Definition fallback_airplane_command (hold_secs : option Z) : string :=
  "cmd connectivity airplane-mode enable && activation_deadline=$(( $(date +%s) + "
  ++ u64_to_string AIRPLANE_ACTIVATION_TIMEOUT_SECS ++ " )) && while [ " ++ dquote
  ++ "$(cmd connectivity airplane-mode)" ++ dquote ++ " != " ++ dquote ++ "enabled" ++ dquote
  ++ " ]; do [ " ++ dquote ++ "$(date +%s)" ++ dquote ++ " -ge " ++ dquote
  ++ "$activation_deadline" ++ dquote ++ " ] && exit 1; sleep 0.1; done && sleep "
  ++ u64_to_string (default DEFAULT_AIRPLANE_HOLD_SECS hold_secs)
  ++ " && cmd connectivity airplane-mode disable".

Definition rotation_command (commands : RotationCommands) (request : RotateRequest.t)
    : option string :=
  let strategy := RotateRequest.strategy request in
  if bool_decide (strategy = "data_reconnect") then data_reconnect commands
  else if bool_decide (strategy = "network_mode_bounce") then network_mode_bounce commands
  else if bool_decide (strategy = "ril_bounce") then ril_bounce commands
  else if bool_decide (strategy = "airplane_bounce")
  then Some (fallback_airplane_command (RotateRequest.hold_secs request))
  else airplane_bounce commands.

Section Rotation.
Context `{Blake3}.

Definition job_running (job : JobRecord.t) : bool :=
  bool_decide (JobRecord.status job = "running").

Definition rotation_running (r : RuntimeState.t) : bool :=
  is_some_and (RuntimeState.current_job r ≫= fun id => RuntimeState.jobs r !! id) job_running.

(** The health of a phone whose rotation starts. *)
Definition draining_health (h : HealthRecord.t) : HealthRecord.t :=
  HealthRecord.set_proxy_error None
    (HealthRecord.set_probes (Some false) (Some false) (Some false)
       (HealthRecord.set_reasons (Some "rotation_in_progress") (Some "rotation job is in progress")
          (HealthRecord.set_status (RuntimeReadiness.to_string RuntimeReadiness.WaitingCellular)
             false "draining" h))).

(** The jobs that make room: up to fifty finished ones, in the order in which
    the hash map happens to be walked. *)
Definition evict_jobs (iteration : list Uuid) (job_id : Uuid) (jobs : gmap Uuid JobRecord.t)
    : gmap Uuid JobRecord.t :=
  if (100 <=? size jobs)%nat then
    let removable := fun id =>
      is_some_and (jobs !! id) (fun job => negb (job_running job)) && negb (bool_decide (id = job_id)) in
    foldr (fun id m => delete id m) jobs (take 50 (List.filter removable iteration))
  else jobs.

(** [job_id] is the fresh [Uuid::new_v4()], [iteration] the order of the hash map. *)
Definition start_rotation_for_runtime (job_id : Uuid) (iteration : list Uuid) (r : RuntimeState.t)
    (request : RotateRequest.t) : result RotateAccepted ApiError * RuntimeState.t :=
  if rotation_running r then (Err (mk_api_error 409 "another job is already running"), r)
  else
    let current_ip := HealthRecord.last_public_ip (RuntimeState.health r) in
    let r := RuntimeState.set_health (draining_health (RuntimeState.health r)) r in
    let jobs := evict_jobs iteration job_id (RuntimeState.jobs r) in
    let job := JobRecord.mk job_id "rotate_ip" "running" current_ip None None in
    (Ok (mk_accepted job_id true),
     RuntimeState.set_jobs (<[job_id := job]> jobs) (Some job_id) r).

Definition rotation_succeeded (old_ip new_ip : option string) (require_public_ip_change
    command_succeeded reverse_tunnel_ready : bool) : bool :=
  command_succeeded && reverse_tunnel_ready && is_some new_ip
  && (negb require_public_ip_change || negb (bool_decide (old_ip = new_ip))).

Definition old_ip_of (r : RuntimeState.t) (job_id : Uuid) : option string :=
  RuntimeState.jobs r !! job_id ≫= JobRecord.old_public_ip.

Definition rotated_health (succeeded reverse_tunnel_ready : bool) (command_error new_ip : option string)
    (h : HealthRecord.t) : HealthRecord.t :=
  let h := match new_ip with Some ip => HealthRecord.set_public_ip (Some ip) h | None => h end in
  let h := HealthRecord.set_status
    (RuntimeReadiness.to_string
       (if succeeded then RuntimeReadiness.Healthy else RuntimeReadiness.WaitingCellular))
    succeeded (if succeeded then "running" else "degraded") h in
  let h := HealthRecord.set_probes (Some succeeded) (Some succeeded) (Some succeeded) h in
  HealthRecord.set_reasons
    (if succeeded then None else Some "rotation_failed")
    (if succeeded then None
     else match command_error with
          | Some error => Some error
          | None =>
              if reverse_tunnel_ready
              then Some "rotation did not produce the required public IP change"
              else Some "reverse tunnel did not reconnect after rotation"
          end) h.

Definition finished_job (succeeded changed : bool) (new_ip : option string) (job : JobRecord.t)
    : JobRecord.t :=
  JobRecord.mk (JobRecord.id job) (JobRecord.kind job)
    (if succeeded then "succeeded" else "failed") (JobRecord.old_public_ip job) new_ip
    (Some changed).

Definition apply_rotation_result (r : RuntimeState.t) (job_id : Uuid)
    (require_public_ip_change command_succeeded reverse_tunnel_ready : bool)
    (command_error new_ip : option string) : RuntimeState.t :=
  let old_ip := old_ip_of r job_id in
  let changed := negb (bool_decide (old_ip = new_ip)) in
  let succeeded := rotation_succeeded old_ip new_ip require_public_ip_change command_succeeded
                     reverse_tunnel_ready in
  RuntimeState.set_jobs (alter (finished_job succeeded changed new_ip) job_id (RuntimeState.jobs r))
    None
    (RuntimeState.set_health
       (rotated_health succeeded reverse_tunnel_ready command_error new_ip (RuntimeState.health r)) r).
(* ===== verification/HostTheorems.v ===== *)
(** * The host daemon keeps its promises

    At most one rotation runs and it ends in a final job record; a phone that
    rotates is never reported as serving; a probe reports serving exactly when
    every check passes; tunnel errors are never projected as raw text; counters
    survive a restart; and commands of the control plane are retried until they
    are applied. *)

From stdpp Require Import base gmap strings list fin_maps.
From Stdlib Require Import ZArith Lia String.
From S2P Require Import Prelude Text NetText Foundation RuntimeProjection TunnelModel Commands.
From S2P Require Import Devices.
From S2P Require Import HostDaemon.
Local Open Scope string_scope.
Local Open Scope Z_scope.

(** ** Eviction of jobs *)

Section Evict.
Context {V : Type}.
Implicit Types (m : gmap Uuid V).

Lemma foldr_delete_lookup_ne m l i :
  i ∉ l -> foldr (fun id m => delete id m) m l !! i = m !! i.
Proof.
  induction l as [|j l IH]; simpl; [done|]. rewrite not_elem_of_cons. intros [Hne Hl].
  rewrite lookup_delete_ne by done. by apply IH.
Qed.

Lemma foldr_delete_subseteq m l : foldr (fun id m => delete id m) m l ⊆ m.
Proof.
  induction l as [|j l IH]; simpl; [done|]. by etrans; [apply delete_subseteq|].
Qed.

Lemma foldr_delete_size m l :
  NoDup l -> (forall i, i ∈ l -> is_Some (m !! i)) ->
  (size (foldr (fun id m => delete id m) m l) + List.length l = size m)%nat.
Proof.
  induction l as [|j l IH]; intros Hnd Hl; simpl; [lia|].
  apply NoDup_cons in Hnd as [Hj Hnd].
  assert (is_Some (foldr (fun id m => delete id m) m l !! j)) as Hs.
  { rewrite foldr_delete_lookup_ne by done. apply Hl. left. }
  specialize (IH Hnd ltac:(intros; apply Hl; by right)).
  destruct Hs as [v Hv]. pose proof (map_size_ne_0_lookup_2 _ _ (mk_is_Some _ _ Hv)).
  rewrite map_size_delete_Some by eauto. lia.
Qed.
End Evict.

Section Rotations.
Context `{Blake3}.
Implicit Types (r : RuntimeState.t) (jobs : gmap Uuid JobRecord.t).

Definition idle jobs : Prop := map_Forall (fun _ job => job_running job = false) jobs.

(** An order in which the keys of the job map can be walked. *)
Definition iterates (iteration : list Uuid) jobs : Prop :=
  iteration ≡ₚ (map_to_list jobs).*1.

Lemma iterates_elem iteration jobs id :
  iterates iteration jobs -> id ∈ iteration -> is_Some (jobs !! id).
Proof.
  intros Hi. rewrite Hi, list_elem_of_fmap. intros ([id' job] & -> & Hin).
  exists job. by apply elem_of_map_to_list.
Qed.

Lemma iterates_NoDup iteration jobs : iterates iteration jobs -> NoDup iteration.
Proof. intros ->. apply NoDup_fst_map_to_list. Qed.

Lemma iterates_length iteration jobs : iterates iteration jobs -> List.length iteration = size jobs.
Proof. intros ->. by rewrite length_fmap, length_map_to_list. Qed.

Lemma evict_subseteq iteration id jobs : evict_jobs iteration id jobs ⊆ jobs.
Proof. unfold evict_jobs. case_match; [apply foldr_delete_subseteq|done]. Qed.
(* ===== verification/TunnelManager.v ===== *)
(** * Generations of the phone's tunnel client

    [services/host-daemon/src/reverse_tunnel.rs] around the client loop of
    [crates/reverse-tunnel/src/tunnel.rs]: the statuses a client publishes, the
    task that forwards them to the shared state, and the manager that ends a
    generation and starts the next.  The tasks interleave: one step is one
    critical section or one operation on a channel of one of them. *)

From stdpp Require Import base gmap strings list fin_maps.
From Stdlib Require Import ZArith Lia String.
From S2P Require Import Prelude Text NetText Foundation RuntimeProjection TunnelModel TunnelState.
From S2P Require Import Commands Devices Tunnel HostDaemon HostTheorems.
Local Open Scope string_scope.
Local Open Scope Z_scope.

(** ** Counters never go back *)

(** The order of two [u64] values. *)
Definition counter_le (v v' : Z) : Prop := Z.min u64_max v <= Z.min u64_max v'.

Record counters_le (c c' : TunnelEventCounters.t) : Prop := {
  le_connections : Forall2 counter_le (TunnelEventCounters.connection_counts c)
                     (TunnelEventCounters.connection_counts c');
  le_transitions : Forall2 counter_le (TunnelEventCounters.transition_counts c)
                     (TunnelEventCounters.transition_counts c');
  le_failovers : Forall2 counter_le (TunnelEventCounters.failover_counts c)
                   (TunnelEventCounters.failover_counts c');
  le_disconnects : Forall2 counter_le (TunnelEventCounters.disconnect_counts c)
                     (TunnelEventCounters.disconnect_counts c');
  le_attempts : counter_le (TunnelEventCounters.reconnect_attempts c)
                  (TunnelEventCounters.reconnect_attempts c');
  le_successes : counter_le (TunnelEventCounters.reconnect_successes c)
                   (TunnelEventCounters.reconnect_successes c');
  le_ever : TunnelEventCounters.ever_connected c = true ->
            TunnelEventCounters.ever_connected c' = true;
}.
(** A rotation command of the file, checked. *)
Definition file_rotation_command (file : FileConfig)
    (selector : FileRotationConfig -> option (option string)) : result (option string) string :=
  let command := rotation ← f_rotation file; strategy ← selector rotation; strategy in
  match command with
  | Some value => let? _ := validate_bounded_text "rotation command" value 2048 in Ok command
  | None => Ok None
  end.

(** ** Parts of the configuration *)

(** [getprop] is the output of [getprop gsm.operator.numeric], if it ran. *)
Definition active_operator_profile (getprop : option string) (profiles : option FileOperatorProfiles)
    : string :=
  let fallback := default "default" (profiles ≫= default_profile) in
  match profiles, getprop with
  | Some profiles, Some values =>
      default fallback (head (omap (fun plmn => by_plmn profiles !! plmn) (trim <$> split 44 values)))
  | _, _ => fallback
  end.

Definition control_plane_config `{UrlParse, DerBase64} (env : string -> option string)
    (file : FileConfig) : result (option ControlPlaneSyncConfig) string :=
  match f_control_plane file with
  | None => Ok None
  | Some config =>
      let? base_url := ok_or (match fc_base_url config with
                              | Some url => Some url
                              | None => env "HOST_DAEMON_CONTROL_PLANE_URL"
                              end) "control_plane.base_url is required" in
      let? parsed := ok_or (parse_url base_url) "control_plane.base_url is invalid" in
      if negb (bool_decide (url_scheme parsed = "https")) || negb (is_some (url_host parsed))
      then Err "control_plane.base_url must be an absolute HTTPS URL"
      else
      let? device_token := ok_or (match fc_device_token config with
                                  | Some token => Some token
                                  | None => env "HOST_DAEMON_DEVICE_TOKEN"
                                  end) "control_plane.device_token is required" in
      let? _ := validate_secret "control_plane.device_token" device_token in
      let? ui_token := ok_or (fc_ui_token config) "control_plane.ui_token is required" in
      let? _ := validate_secret "control_plane.ui_token" ui_token in
      let? server_name := ok_or (fc_server_name config) "control_plane.server_name is required" in
      let? _ := validate_identifier "control_plane.server_name" server_name 253 in
      let? server_addr := ok_or (fc_server_addr config) "control_plane.server_addr is required" in
      let? cert := ok_or (fc_server_cert_der_b64 config)
                     "control_plane.server_cert_der_b64 is required" in
      let? server_cert_der := ok_or (decode_der_base64 cert) "failed to decode base64 DER" in
      let? heartbeat := bounded_interval "control_plane.heartbeat_interval_secs"
                          (default 2 (fc_heartbeat_interval_secs config)) 1 300 in
      let? poll := bounded_interval "control_plane.poll_interval_secs"
                     (default 5 (fc_poll_interval_secs config)) 1 300 in
      Ok (Some (mk_sync base_url device_token ui_token (Some server_name) (Some server_addr)
                  (Some server_cert_der) heartbeat poll))
  end.

Definition required_addr (name : string) (raw : option string) : result SocketAddr string :=
  let? raw := ok_or raw ("reverse_tunnel." ++ name ++ " is required") in
  ok_or (parse_socket_addr raw) ("reverse_tunnel." ++ name ++ " is invalid").

Definition parse_optional_loopback (name : string) (value : option string)
    : result (option SocketAddr) string :=
  match value with
  | None => Ok None
  | Some value =>
      let? address := ok_or (parse_socket_addr value) ("reverse_tunnel." ++ name ++ " is invalid") in
      if negb (is_loopback (addr_ip address))
      then Err ("reverse_tunnel." ++ name ++ " must be loopback") else Ok (Some address)
  end.

(** [Duration::from_millis], in nanoseconds. *)
Definition from_millis (ms : Z) : Z := ms * 1000000.

Definition reverse_tunnel_config `{DerBase64} (file : FileConfig)
    (node_id tunnel_owner proxy_username proxy_password : string)
    : result (option ReverseTunnelClientConfig) string :=
  let config := f_reverse_tunnel file in
  if bool_decide (tunnel_owner = ROLLBACK_OWNER) || bool_decide (tunnel_owner = APP_OWNED_OWNER) then
    if is_some_and config (fun value => default false (ft_enabled value))
    then Err "WireGuard tunnel owners must not enable the reverse tunnel" else Ok None
  else
    let? config := ok_or config "native owner requires reverse_tunnel configuration" in
    if negb (bool_decide (ft_enabled config = Some true))
    then Err "native owner requires reverse_tunnel.enabled=true"
    else if negb (bool_decide (default "hybrid" (ft_transport config) = "hybrid"))
    then Err "production reverse tunnel transport must be hybrid; plaintext tcp is forbidden"
    else
    let? server_addr := required_addr "server_addr" (ft_server_addr config) in
    let? tcp_fallback_addr := required_addr "tcp_fallback_addr" (ft_tcp_fallback_addr config) in
    let? local_proxy_addr := required_addr "local_proxy_addr" (ft_local_proxy_addr config) in
    if negb (is_loopback (addr_ip local_proxy_addr))
    then Err "reverse_tunnel.local_proxy_addr must be loopback"
    else
    let? local_socks5 := parse_optional_loopback "local_socks5_addr" (ft_local_socks5_addr config) in
    let? local_http := parse_optional_loopback "local_http_addr" (ft_local_http_addr config) in
    let? transport_socks5 := parse_optional_loopback "transport_socks5_addr"
                               (ft_transport_socks5_addr config) in
    let? auth_token := ok_or (ft_auth_token config) "reverse_tunnel.auth_token is required" in
    let? _ := validate_secret "reverse_tunnel.auth_token" auth_token in
    let? server_name := ok_or (ft_server_name config) "reverse_tunnel.server_name is required" in
    let? _ := validate_identifier "reverse_tunnel.server_name" server_name 253 in
    let? cert := ok_or (ft_server_cert_der_b64 config)
                   "reverse_tunnel.server_cert_der_b64 is required" in
    let? server_cert_der := ok_or (decode_der_base64 cert) "failed to decode base64 DER" in
    let? connect := bounded_interval "reverse_tunnel.connect_timeout_ms"
                      (default 2000 (ft_connect_timeout_ms config)) 100 60000 in
    let? heartbeat := bounded_interval "reverse_tunnel.heartbeat_interval_ms"
                        (default 2000 (ft_heartbeat_interval_ms config)) 100 60000 in
    let? floor := bounded_interval "reverse_tunnel.reconnect_floor_ms"
                    (default 1000 (ft_reconnect_floor_ms config)) 100 60000 in
    let? ceiling := bounded_interval "reverse_tunnel.reconnect_ceiling_ms"
                      (default 30000 (ft_reconnect_ceiling_ms config)) floor 300000 in
    Ok (Some {|
      cfg_node_id := node_id;
      cfg_server_addr := server_addr;
      cfg_tcp_fallback_addr := Some tcp_fallback_addr;
      cfg_local_proxy_addr := local_proxy_addr;
      cfg_local_socks5_addr := local_socks5;
      cfg_local_http_addr := local_http;
      cfg_quic_enabled := default true (ft_quic_enabled config);
      cfg_transport_socks5 :=
        (fun addr => mk_transport_socks5 addr proxy_username proxy_password) <$> transport_socks5;
      cfg_auth_token := auth_token;
      cfg_transport := TransportHybrid server_name server_cert_der None;
      cfg_connect_timeout := from_millis connect;
      cfg_heartbeat_interval := from_millis heartbeat;
      cfg_reconnect_floor := from_millis floor;
      cfg_reconnect_ceiling := from_millis ceiling |}).
End Checks.

(** ** Loading *)

Section Load.
Context `{Blake3, ConfigJsonText, UrlParse, DerBase64, FileConfigJson}.
Local Open Scope rust_scope.

(** [read] is the content of a path, if it can be read. *)
Definition load_file_config (read : string -> option (list Z)) (path : option string)
    : result (option FileConfig * option Fingerprint) string :=
  match path with
  | None => Ok (None, None)
  | Some path =>
      let? body := ok_or (read path) "failed to read configuration" in
      let size := Z.of_nat (List.length body) in
      if (size =? 0) || (1048576 <? size) then Err "host-daemon configuration size is invalid"
      else
        let? fingerprint := config_source_fingerprint body in
        let? config := ok_or (file_config_from_json body) "invalid configuration" in
        Ok (Some config, Some fingerprint)
  end.

(** The system the daemon starts on. *)
Record Host := mk_host {
  read_file : string -> option (list Z);
  env_var : string -> option string;
  getprop : option string;
  executable : option (list Z);
}.

Definition first_some {A} (x y : option A) : option A := match x with Some _ => x | None => y end.

Definition initial_health (node_id node_name profile tunnel_owner : string)
    (config_fingerprint : option Fingerprint) (binary : Fingerprint) : HealthRecord.t :=
  {| HealthRecord.node_id := node_id;
     HealthRecord.node_name := node_name;
     HealthRecord.config_fingerprint := Current <$> config_fingerprint;
     HealthRecord.binary_fingerprint := Current binary;
     HealthRecord.readiness_state := RuntimeReadiness.to_string RuntimeReadiness.Booting;
     HealthRecord.serving := false;
     HealthRecord.proxy_status := "starting";
     HealthRecord.last_public_ip := None;
     HealthRecord.active_operator_profile := Some profile;
     HealthRecord.active_operator_plmn := None;
     HealthRecord.last_proxy_error := None;
     HealthRecord.serving_failure_reason := None;
     HealthRecord.degradation_reason_code := None;
     HealthRecord.cellular_route_ready := None;
     HealthRecord.proxy_bind_ready := None;
     HealthRecord.local_serving_ready := None;
     HealthRecord.tun0_present := None;
     HealthRecord.wg_handshake_recent := None;
     HealthRecord.reverse_tunnel_connected := None;
     HealthRecord.reverse_tunnel_last_error := None;
     HealthRecord.reverse_tunnel_active_transport := None;
     HealthRecord.reverse_tunnel_freshness := None;
     HealthRecord.reverse_tunnel_failover_reason := None;
     HealthRecord.tunnel_owner := Some tunnel_owner |}.

(** The path of the counters of an enabled tunnel. *)
Definition counter_state_path (host : Host) (file : FileConfig) : string :=
  default "state/reverse-tunnel-counters-v1.json"
    (first_some (f_reverse_tunnel file ≫= ft_counter_state_path)
       (env_var host "HOST_DAEMON_REVERSE_TUNNEL_COUNTER_STATE_PATH")).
--- --- ---
▶ **Problem description**: What do the lines above say from the one containing "-> option string)" down to the one containing "let? parsed := ok_or"? Return them exactly, both end lines included, and only them.

▶ **Your response**:
Definition control_plane_config `{UrlParse, DerBase64} (env : string -> option string)
    (file : FileConfig) : result (option ControlPlaneSyncConfig) string :=
  match f_control_plane file with
  | None => Ok None
  | Some config =>
      let? base_url := ok_or (match fc_base_url config with
                              | Some url => Some url
                              | None => env "HOST_DAEMON_CONTROL_PLANE_URL"
                              end) "control_plane.base_url is required" in
      let? parsed := ok_or (parse_url base_url) "control_plane.base_url is invalid" in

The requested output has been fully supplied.